[Records for this exercise Boundary: Start]
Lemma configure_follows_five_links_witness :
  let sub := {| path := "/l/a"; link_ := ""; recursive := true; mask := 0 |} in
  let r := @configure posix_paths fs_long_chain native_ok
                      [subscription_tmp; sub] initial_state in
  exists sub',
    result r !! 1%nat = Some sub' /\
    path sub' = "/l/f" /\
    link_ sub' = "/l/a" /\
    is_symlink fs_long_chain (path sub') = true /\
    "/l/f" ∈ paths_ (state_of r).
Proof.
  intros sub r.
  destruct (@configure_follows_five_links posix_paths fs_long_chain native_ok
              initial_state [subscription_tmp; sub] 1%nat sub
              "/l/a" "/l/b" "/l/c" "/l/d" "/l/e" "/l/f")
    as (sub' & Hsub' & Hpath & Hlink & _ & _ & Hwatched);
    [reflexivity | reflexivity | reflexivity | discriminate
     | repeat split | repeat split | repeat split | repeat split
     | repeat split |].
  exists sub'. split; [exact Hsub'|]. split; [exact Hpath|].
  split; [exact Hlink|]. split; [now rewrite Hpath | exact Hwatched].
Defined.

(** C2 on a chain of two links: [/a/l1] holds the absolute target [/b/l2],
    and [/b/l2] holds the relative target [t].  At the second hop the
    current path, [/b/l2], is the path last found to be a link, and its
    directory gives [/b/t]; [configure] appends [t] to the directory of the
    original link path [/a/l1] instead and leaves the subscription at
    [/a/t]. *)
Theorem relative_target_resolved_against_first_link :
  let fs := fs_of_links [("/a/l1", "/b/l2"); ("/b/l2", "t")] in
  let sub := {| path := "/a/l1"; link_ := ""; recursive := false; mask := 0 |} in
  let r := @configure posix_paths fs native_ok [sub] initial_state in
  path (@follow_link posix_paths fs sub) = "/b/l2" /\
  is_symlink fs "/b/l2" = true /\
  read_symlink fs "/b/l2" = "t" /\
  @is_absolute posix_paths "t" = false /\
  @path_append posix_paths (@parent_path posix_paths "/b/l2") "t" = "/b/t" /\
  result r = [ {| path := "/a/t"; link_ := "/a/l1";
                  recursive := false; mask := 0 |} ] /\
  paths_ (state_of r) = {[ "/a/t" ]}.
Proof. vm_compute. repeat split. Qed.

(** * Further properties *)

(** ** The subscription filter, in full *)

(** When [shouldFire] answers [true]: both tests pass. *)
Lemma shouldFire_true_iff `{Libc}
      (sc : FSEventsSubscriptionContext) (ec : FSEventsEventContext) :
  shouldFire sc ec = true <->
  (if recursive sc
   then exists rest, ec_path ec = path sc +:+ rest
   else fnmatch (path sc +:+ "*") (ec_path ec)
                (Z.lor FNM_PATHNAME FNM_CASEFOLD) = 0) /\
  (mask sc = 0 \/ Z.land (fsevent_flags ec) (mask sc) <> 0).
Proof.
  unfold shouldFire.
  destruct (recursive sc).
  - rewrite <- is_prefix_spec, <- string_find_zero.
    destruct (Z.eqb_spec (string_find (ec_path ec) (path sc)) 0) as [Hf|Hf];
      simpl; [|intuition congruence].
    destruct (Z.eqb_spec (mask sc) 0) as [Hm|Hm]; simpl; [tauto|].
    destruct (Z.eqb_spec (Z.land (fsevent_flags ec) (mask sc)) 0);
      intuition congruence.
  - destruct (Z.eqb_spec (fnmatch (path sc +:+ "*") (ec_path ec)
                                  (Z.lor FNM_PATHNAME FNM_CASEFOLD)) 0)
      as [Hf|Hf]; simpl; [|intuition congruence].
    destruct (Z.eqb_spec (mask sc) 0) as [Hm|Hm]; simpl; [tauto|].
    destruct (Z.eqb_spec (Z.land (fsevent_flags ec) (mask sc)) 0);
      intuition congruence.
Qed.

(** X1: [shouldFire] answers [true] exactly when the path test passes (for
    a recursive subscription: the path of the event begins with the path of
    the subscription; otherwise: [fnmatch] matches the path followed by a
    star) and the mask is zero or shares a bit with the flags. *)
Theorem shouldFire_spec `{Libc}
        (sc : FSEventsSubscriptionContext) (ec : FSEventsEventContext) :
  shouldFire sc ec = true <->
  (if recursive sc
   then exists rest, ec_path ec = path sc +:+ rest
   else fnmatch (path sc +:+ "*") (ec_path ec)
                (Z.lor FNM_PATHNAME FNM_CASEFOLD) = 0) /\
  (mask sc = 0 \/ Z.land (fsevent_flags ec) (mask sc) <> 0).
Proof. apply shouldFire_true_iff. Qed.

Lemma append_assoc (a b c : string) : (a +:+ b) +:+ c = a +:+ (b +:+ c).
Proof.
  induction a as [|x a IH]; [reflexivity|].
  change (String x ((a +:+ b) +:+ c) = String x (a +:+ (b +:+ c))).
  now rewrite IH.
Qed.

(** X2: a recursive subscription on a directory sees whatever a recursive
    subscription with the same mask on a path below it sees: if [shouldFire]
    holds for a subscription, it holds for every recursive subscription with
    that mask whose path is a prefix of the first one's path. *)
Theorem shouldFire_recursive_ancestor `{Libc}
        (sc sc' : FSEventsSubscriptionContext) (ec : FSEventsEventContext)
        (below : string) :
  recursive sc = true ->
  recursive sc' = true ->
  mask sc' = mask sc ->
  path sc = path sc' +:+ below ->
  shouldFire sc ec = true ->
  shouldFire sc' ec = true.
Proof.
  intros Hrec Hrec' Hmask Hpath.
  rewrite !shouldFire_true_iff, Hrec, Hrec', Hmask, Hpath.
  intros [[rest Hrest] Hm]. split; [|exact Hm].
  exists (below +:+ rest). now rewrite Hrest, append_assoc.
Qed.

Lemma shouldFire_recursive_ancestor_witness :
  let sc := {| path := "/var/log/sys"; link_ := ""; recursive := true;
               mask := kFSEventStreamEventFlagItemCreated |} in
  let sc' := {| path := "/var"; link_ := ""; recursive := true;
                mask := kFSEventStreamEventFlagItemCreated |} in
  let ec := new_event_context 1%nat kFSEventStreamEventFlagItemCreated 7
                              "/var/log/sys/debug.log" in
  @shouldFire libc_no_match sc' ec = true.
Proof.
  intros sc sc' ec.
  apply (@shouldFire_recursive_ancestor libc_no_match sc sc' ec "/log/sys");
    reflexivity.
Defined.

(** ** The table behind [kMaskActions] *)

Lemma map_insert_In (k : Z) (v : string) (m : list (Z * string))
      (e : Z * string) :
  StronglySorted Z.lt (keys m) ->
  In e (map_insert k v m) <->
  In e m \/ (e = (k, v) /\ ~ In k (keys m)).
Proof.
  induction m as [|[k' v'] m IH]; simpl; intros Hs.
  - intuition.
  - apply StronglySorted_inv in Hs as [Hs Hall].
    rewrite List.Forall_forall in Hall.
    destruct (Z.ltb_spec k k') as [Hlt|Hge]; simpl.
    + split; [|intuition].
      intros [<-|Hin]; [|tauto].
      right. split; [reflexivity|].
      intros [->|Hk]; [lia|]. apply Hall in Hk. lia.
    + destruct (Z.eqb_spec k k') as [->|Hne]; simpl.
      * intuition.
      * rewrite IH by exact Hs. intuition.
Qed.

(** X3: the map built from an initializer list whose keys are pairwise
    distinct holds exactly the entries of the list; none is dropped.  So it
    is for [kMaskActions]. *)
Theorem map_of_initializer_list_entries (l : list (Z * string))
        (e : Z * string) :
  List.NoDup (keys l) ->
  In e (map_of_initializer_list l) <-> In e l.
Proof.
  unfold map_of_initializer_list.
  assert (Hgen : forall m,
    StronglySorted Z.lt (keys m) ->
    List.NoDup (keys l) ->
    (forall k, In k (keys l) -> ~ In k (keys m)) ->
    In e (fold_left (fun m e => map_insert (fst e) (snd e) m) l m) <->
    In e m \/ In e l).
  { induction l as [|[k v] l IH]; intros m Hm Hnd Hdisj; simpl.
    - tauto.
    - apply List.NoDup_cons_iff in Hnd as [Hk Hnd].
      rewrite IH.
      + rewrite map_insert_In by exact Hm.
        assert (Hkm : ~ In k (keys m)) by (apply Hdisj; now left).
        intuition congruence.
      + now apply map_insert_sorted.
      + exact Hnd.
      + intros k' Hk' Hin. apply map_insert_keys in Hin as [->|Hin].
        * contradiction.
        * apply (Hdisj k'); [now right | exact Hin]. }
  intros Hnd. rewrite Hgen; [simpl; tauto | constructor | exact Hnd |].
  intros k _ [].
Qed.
[Records for this exercise Boundary: End]
[Records for this exercise Boundary: Start]
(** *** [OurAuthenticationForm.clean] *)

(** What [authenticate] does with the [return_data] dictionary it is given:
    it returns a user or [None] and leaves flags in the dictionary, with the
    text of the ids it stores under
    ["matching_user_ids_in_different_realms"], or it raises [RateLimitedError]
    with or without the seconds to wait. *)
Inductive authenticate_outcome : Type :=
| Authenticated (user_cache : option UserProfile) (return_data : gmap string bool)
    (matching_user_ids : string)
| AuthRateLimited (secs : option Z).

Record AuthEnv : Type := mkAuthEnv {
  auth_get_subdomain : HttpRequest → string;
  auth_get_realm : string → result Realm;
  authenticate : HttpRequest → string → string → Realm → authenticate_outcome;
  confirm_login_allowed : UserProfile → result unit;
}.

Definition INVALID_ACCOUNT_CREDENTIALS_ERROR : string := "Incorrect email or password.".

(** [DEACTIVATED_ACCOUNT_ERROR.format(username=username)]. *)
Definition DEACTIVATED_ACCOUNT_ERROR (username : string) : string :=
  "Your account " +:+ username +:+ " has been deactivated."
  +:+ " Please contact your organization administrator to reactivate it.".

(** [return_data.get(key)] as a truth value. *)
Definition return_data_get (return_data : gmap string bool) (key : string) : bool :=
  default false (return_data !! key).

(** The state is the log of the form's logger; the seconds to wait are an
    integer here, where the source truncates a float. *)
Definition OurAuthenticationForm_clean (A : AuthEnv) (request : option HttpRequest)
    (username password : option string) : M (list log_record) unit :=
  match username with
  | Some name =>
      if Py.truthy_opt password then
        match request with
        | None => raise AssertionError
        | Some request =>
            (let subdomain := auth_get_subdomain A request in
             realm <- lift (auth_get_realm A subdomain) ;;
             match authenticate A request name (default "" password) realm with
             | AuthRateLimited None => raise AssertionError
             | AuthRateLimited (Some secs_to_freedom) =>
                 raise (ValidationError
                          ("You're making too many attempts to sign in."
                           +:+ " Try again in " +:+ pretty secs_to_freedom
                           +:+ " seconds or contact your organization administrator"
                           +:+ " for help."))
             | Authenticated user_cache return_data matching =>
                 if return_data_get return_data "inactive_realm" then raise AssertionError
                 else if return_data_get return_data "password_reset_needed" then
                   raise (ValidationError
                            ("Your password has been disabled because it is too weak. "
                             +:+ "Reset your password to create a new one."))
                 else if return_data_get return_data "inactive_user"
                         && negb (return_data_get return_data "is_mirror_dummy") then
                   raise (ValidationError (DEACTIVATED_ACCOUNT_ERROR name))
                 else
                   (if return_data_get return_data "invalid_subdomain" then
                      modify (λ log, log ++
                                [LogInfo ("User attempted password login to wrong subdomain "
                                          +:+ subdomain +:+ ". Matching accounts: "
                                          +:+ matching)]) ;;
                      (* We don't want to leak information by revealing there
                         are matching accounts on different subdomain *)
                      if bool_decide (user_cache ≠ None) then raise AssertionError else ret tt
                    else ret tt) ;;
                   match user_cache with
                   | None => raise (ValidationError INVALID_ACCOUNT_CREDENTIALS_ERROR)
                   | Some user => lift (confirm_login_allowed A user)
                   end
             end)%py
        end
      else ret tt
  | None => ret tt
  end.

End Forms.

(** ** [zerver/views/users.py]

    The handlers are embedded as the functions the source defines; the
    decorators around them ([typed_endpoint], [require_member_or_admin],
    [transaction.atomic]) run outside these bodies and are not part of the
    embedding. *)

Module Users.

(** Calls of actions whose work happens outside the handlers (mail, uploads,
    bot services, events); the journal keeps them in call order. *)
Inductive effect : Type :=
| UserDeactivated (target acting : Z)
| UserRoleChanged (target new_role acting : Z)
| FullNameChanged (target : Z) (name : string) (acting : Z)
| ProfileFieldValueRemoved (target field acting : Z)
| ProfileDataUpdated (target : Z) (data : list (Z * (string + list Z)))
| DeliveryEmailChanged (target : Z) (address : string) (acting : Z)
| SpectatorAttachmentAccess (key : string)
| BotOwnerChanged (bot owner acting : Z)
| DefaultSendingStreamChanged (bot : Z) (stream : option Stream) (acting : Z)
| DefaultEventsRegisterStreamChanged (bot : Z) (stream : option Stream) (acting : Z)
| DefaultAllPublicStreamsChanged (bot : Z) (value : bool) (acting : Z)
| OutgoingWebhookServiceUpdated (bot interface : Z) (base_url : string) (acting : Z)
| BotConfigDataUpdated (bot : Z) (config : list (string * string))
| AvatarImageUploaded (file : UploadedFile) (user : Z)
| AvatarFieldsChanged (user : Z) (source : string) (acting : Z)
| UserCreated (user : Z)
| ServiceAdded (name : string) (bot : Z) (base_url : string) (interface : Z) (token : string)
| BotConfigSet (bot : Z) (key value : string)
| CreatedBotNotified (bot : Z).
[Records for this exercise Boundary: End]
• _Task directions_: Going back to the entries above, set down exactly the lines that begin at the one with "if bool_decide (user_cache" and end at the one with "[transaction.atomic]) run outside", both included, and nothing else.

• _Worked solution_:
                      if bool_decide (user_cache ≠ None) then raise AssertionError else ret tt
                    else ret tt) ;;
                   match user_cache with
                   | None => raise (ValidationError INVALID_ACCOUNT_CREDENTIALS_ERROR)
                   | Some user => lift (confirm_login_allowed A user)
                   end
             end)%py
        end
      else ret tt
  | None => ret tt
  end.

End Forms.

(** ** [zerver/views/users.py]

    The handlers are embedded as the functions the source defines; the
    decorators around them ([typed_endpoint], [require_member_or_admin],
    [transaction.atomic]) run outside these bodies and are not part of the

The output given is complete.